-- Your goal --
Please copy each line from the entries that contains the string "split".

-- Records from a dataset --

^^^^^^^^^^^^^^^^

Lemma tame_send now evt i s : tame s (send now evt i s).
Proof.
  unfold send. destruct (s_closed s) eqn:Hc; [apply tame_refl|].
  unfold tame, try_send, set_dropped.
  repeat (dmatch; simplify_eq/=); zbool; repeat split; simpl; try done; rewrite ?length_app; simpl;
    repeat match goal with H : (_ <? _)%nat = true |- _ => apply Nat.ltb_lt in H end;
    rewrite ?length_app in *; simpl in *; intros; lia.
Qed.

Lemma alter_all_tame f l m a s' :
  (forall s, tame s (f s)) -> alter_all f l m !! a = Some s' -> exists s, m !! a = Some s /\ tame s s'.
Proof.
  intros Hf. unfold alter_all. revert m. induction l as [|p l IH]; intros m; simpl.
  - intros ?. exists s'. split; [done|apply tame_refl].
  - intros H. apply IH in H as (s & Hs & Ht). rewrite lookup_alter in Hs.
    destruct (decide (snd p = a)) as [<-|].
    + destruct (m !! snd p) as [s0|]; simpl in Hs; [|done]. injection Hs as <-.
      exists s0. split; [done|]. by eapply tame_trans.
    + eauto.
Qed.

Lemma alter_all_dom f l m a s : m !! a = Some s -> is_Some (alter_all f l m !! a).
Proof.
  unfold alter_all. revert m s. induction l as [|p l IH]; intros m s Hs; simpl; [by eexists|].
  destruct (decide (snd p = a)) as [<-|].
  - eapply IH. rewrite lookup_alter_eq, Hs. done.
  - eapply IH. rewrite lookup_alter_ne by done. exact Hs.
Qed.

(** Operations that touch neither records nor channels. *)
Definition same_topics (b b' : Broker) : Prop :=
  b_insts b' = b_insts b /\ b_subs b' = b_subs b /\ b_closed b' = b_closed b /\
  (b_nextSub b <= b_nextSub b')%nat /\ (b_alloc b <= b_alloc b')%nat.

^^^^^^^^^^^^^^^^

-- Answer area --
  repeat (dmatch; simplify_eq/=); zbool; repeat split; simpl; try done; rewrite ?length_app; simpl;
  - intros ?. exists s'. split; [done|apply tame_refl].
      exists s0. split; [done|]. by eapply tame_trans.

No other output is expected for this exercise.